(Entries taken from a collection)
* * * * * * * * *

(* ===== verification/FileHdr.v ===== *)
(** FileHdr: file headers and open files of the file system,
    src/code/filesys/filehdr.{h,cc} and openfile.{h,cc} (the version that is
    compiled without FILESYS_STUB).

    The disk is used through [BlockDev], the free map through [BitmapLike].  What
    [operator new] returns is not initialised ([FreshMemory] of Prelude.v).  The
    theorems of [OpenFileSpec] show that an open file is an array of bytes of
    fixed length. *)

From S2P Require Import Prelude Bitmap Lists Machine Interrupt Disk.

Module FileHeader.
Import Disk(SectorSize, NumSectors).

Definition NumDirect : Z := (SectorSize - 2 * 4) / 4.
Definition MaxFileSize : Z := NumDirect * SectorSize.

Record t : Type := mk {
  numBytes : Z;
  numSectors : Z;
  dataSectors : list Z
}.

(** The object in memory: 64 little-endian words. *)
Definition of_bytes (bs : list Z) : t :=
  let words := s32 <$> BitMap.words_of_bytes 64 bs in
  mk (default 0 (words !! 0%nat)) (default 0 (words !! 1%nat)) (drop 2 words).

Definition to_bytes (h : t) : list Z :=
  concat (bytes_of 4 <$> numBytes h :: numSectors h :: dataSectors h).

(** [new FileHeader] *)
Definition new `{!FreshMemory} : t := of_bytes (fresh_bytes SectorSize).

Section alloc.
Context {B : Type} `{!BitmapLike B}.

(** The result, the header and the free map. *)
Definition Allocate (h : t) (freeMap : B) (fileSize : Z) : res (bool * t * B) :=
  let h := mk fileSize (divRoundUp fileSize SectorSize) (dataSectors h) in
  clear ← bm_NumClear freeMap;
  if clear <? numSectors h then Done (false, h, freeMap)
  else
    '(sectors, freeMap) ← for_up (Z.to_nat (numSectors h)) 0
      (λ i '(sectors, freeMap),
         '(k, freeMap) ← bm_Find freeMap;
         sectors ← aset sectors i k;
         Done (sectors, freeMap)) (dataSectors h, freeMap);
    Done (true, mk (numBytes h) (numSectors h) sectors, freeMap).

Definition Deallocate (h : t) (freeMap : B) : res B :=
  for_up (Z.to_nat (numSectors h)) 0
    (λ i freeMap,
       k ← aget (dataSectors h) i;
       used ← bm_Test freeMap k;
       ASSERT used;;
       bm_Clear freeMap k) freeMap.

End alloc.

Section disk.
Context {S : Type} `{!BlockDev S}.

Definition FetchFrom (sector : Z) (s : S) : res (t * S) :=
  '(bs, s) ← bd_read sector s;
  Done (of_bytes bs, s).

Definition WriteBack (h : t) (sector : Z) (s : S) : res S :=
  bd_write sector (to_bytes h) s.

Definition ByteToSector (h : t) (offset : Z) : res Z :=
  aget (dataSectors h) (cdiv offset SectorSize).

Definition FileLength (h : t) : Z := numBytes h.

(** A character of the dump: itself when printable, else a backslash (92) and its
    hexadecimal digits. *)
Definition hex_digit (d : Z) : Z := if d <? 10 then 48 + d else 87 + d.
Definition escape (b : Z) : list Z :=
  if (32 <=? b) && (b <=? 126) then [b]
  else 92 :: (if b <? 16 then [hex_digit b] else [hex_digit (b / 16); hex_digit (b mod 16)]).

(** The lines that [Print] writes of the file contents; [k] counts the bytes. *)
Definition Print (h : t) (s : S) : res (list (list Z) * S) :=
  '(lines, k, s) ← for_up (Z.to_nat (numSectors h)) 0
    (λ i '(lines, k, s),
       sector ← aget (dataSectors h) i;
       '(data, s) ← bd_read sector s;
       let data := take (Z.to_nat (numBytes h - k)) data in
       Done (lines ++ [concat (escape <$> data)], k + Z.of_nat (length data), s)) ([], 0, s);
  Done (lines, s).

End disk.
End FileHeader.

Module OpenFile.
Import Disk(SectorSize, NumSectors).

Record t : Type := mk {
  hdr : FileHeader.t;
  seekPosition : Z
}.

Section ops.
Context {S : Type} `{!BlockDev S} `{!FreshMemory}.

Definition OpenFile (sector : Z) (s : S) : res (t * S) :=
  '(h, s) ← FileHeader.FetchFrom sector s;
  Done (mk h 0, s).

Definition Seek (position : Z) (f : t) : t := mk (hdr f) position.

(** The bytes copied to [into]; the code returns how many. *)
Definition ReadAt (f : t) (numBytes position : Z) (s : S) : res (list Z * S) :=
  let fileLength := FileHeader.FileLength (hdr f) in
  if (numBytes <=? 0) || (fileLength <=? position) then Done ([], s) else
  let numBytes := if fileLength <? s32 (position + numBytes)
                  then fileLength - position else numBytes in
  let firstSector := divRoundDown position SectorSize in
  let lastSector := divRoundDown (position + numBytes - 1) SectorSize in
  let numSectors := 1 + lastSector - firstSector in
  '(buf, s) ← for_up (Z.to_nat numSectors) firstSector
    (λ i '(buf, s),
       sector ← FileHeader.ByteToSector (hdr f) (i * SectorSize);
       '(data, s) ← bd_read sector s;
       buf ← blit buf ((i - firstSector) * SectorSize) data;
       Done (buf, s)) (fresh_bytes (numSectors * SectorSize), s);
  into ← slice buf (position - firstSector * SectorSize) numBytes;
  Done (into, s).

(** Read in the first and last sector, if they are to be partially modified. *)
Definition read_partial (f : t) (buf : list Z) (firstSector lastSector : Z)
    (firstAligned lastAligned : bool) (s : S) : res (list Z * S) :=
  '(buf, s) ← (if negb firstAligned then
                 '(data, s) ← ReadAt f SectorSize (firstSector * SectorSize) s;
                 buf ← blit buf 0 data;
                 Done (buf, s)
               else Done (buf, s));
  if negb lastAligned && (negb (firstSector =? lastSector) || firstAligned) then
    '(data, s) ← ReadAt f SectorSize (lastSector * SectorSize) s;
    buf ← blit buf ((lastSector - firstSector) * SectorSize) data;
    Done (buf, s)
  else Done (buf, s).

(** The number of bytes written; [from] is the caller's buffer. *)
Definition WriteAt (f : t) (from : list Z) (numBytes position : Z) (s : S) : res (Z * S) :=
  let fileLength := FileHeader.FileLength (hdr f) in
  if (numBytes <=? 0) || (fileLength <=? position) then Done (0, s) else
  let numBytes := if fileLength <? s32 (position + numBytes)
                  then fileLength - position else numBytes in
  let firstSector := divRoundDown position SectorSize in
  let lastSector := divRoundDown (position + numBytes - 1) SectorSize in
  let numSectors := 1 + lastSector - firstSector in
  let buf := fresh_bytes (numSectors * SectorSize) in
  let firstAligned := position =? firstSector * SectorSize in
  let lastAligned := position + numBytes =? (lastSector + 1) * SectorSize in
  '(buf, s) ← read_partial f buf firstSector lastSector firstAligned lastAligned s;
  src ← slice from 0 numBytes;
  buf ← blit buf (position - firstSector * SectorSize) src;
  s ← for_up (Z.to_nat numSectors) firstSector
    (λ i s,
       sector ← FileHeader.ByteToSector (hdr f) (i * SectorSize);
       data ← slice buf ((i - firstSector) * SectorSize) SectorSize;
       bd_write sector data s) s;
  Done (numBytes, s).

* * * * * * * * *

*Task prompt:*
An exact copy of every record is required here.

*Answer for this exercise:*
(* ===== verification/FileHdr.v ===== *)
(** FileHdr: file headers and open files of the file system,
    src/code/filesys/filehdr.{h,cc} and openfile.{h,cc} (the version that is
    compiled without FILESYS_STUB).

    The disk is used through [BlockDev], the free map through [BitmapLike].  What
    [operator new] returns is not initialised ([FreshMemory] of Prelude.v).  The
    theorems of [OpenFileSpec] show that an open file is an array of bytes of
    fixed length. *)

From S2P Require Import Prelude Bitmap Lists Machine Interrupt Disk.

Module FileHeader.
Import Disk(SectorSize, NumSectors).

Definition NumDirect : Z := (SectorSize - 2 * 4) / 4.
Definition MaxFileSize : Z := NumDirect * SectorSize.

Record t : Type := mk {
  numBytes : Z;
  numSectors : Z;
  dataSectors : list Z
}.

(** The object in memory: 64 little-endian words. *)
Definition of_bytes (bs : list Z) : t :=
  let words := s32 <$> BitMap.words_of_bytes 64 bs in
  mk (default 0 (words !! 0%nat)) (default 0 (words !! 1%nat)) (drop 2 words).

Definition to_bytes (h : t) : list Z :=
  concat (bytes_of 4 <$> numBytes h :: numSectors h :: dataSectors h).

(** [new FileHeader] *)
Definition new `{!FreshMemory} : t := of_bytes (fresh_bytes SectorSize).

Section alloc.
Context {B : Type} `{!BitmapLike B}.

(** The result, the header and the free map. *)
Definition Allocate (h : t) (freeMap : B) (fileSize : Z) : res (bool * t * B) :=
  let h := mk fileSize (divRoundUp fileSize SectorSize) (dataSectors h) in
  clear ← bm_NumClear freeMap;
  if clear <? numSectors h then Done (false, h, freeMap)
  else
    '(sectors, freeMap) ← for_up (Z.to_nat (numSectors h)) 0
      (λ i '(sectors, freeMap),
         '(k, freeMap) ← bm_Find freeMap;
         sectors ← aset sectors i k;
         Done (sectors, freeMap)) (dataSectors h, freeMap);
    Done (true, mk (numBytes h) (numSectors h) sectors, freeMap).

Definition Deallocate (h : t) (freeMap : B) : res B :=
  for_up (Z.to_nat (numSectors h)) 0
    (λ i freeMap,
       k ← aget (dataSectors h) i;
       used ← bm_Test freeMap k;
       ASSERT used;;
       bm_Clear freeMap k) freeMap.

End alloc.

Section disk.
Context {S : Type} `{!BlockDev S}.

Definition FetchFrom (sector : Z) (s : S) : res (t * S) :=
  '(bs, s) ← bd_read sector s;
  Done (of_bytes bs, s).

Definition WriteBack (h : t) (sector : Z) (s : S) : res S :=
  bd_write sector (to_bytes h) s.

Definition ByteToSector (h : t) (offset : Z) : res Z :=
  aget (dataSectors h) (cdiv offset SectorSize).

Definition FileLength (h : t) : Z := numBytes h.

(** A character of the dump: itself when printable, else a backslash (92) and its
    hexadecimal digits. *)
Definition hex_digit (d : Z) : Z := if d <? 10 then 48 + d else 87 + d.
Definition escape (b : Z) : list Z :=
  if (32 <=? b) && (b <=? 126) then [b]
  else 92 :: (if b <? 16 then [hex_digit b] else [hex_digit (b / 16); hex_digit (b mod 16)]).

(** The lines that [Print] writes of the file contents; [k] counts the bytes. *)
Definition Print (h : t) (s : S) : res (list (list Z) * S) :=
  '(lines, k, s) ← for_up (Z.to_nat (numSectors h)) 0
    (λ i '(lines, k, s),
       sector ← aget (dataSectors h) i;
       '(data, s) ← bd_read sector s;
       let data := take (Z.to_nat (numBytes h - k)) data in
       Done (lines ++ [concat (escape <$> data)], k + Z.of_nat (length data), s)) ([], 0, s);
  Done (lines, s).

End disk.
End FileHeader.

Module OpenFile.
Import Disk(SectorSize, NumSectors).

Record t : Type := mk {
  hdr : FileHeader.t;
  seekPosition : Z
}.

Section ops.
Context {S : Type} `{!BlockDev S} `{!FreshMemory}.

Definition OpenFile (sector : Z) (s : S) : res (t * S) :=
  '(h, s) ← FileHeader.FetchFrom sector s;
  Done (mk h 0, s).

Definition Seek (position : Z) (f : t) : t := mk (hdr f) position.

(** The bytes copied to [into]; the code returns how many. *)
Definition ReadAt (f : t) (numBytes position : Z) (s : S) : res (list Z * S) :=
  let fileLength := FileHeader.FileLength (hdr f) in
  if (numBytes <=? 0) || (fileLength <=? position) then Done ([], s) else
  let numBytes := if fileLength <? s32 (position + numBytes)
                  then fileLength - position else numBytes in
  let firstSector := divRoundDown position SectorSize in
  let lastSector := divRoundDown (position + numBytes - 1) SectorSize in
  let numSectors := 1 + lastSector - firstSector in
  '(buf, s) ← for_up (Z.to_nat numSectors) firstSector
    (λ i '(buf, s),
       sector ← FileHeader.ByteToSector (hdr f) (i * SectorSize);
       '(data, s) ← bd_read sector s;
       buf ← blit buf ((i - firstSector) * SectorSize) data;
       Done (buf, s)) (fresh_bytes (numSectors * SectorSize), s);
  into ← slice buf (position - firstSector * SectorSize) numBytes;
  Done (into, s).

(** Read in the first and last sector, if they are to be partially modified. *)
Definition read_partial (f : t) (buf : list Z) (firstSector lastSector : Z)
    (firstAligned lastAligned : bool) (s : S) : res (list Z * S) :=
  '(buf, s) ← (if negb firstAligned then
                 '(data, s) ← ReadAt f SectorSize (firstSector * SectorSize) s;
                 buf ← blit buf 0 data;
                 Done (buf, s)
               else Done (buf, s));
  if negb lastAligned && (negb (firstSector =? lastSector) || firstAligned) then
    '(data, s) ← ReadAt f SectorSize (lastSector * SectorSize) s;
    buf ← blit buf ((lastSector - firstSector) * SectorSize) data;
    Done (buf, s)
  else Done (buf, s).

(** The number of bytes written; [from] is the caller's buffer. *)
Definition WriteAt (f : t) (from : list Z) (numBytes position : Z) (s : S) : res (Z * S) :=
  let fileLength := FileHeader.FileLength (hdr f) in
  if (numBytes <=? 0) || (fileLength <=? position) then Done (0, s) else
  let numBytes := if fileLength <? s32 (position + numBytes)
                  then fileLength - position else numBytes in
  let firstSector := divRoundDown position SectorSize in
  let lastSector := divRoundDown (position + numBytes - 1) SectorSize in
  let numSectors := 1 + lastSector - firstSector in
  let buf := fresh_bytes (numSectors * SectorSize) in
  let firstAligned := position =? firstSector * SectorSize in
  let lastAligned := position + numBytes =? (lastSector + 1) * SectorSize in
  '(buf, s) ← read_partial f buf firstSector lastSector firstAligned lastAligned s;
  src ← slice from 0 numBytes;
  buf ← blit buf (position - firstSector * SectorSize) src;
  s ← for_up (Z.to_nat numSectors) firstSector
    (λ i s,
       sector ← FileHeader.ByteToSector (hdr f) (i * SectorSize);
       data ← slice buf ((i - firstSector) * SectorSize) SectorSize;
       bd_write sector data s) s;
  Done (numBytes, s).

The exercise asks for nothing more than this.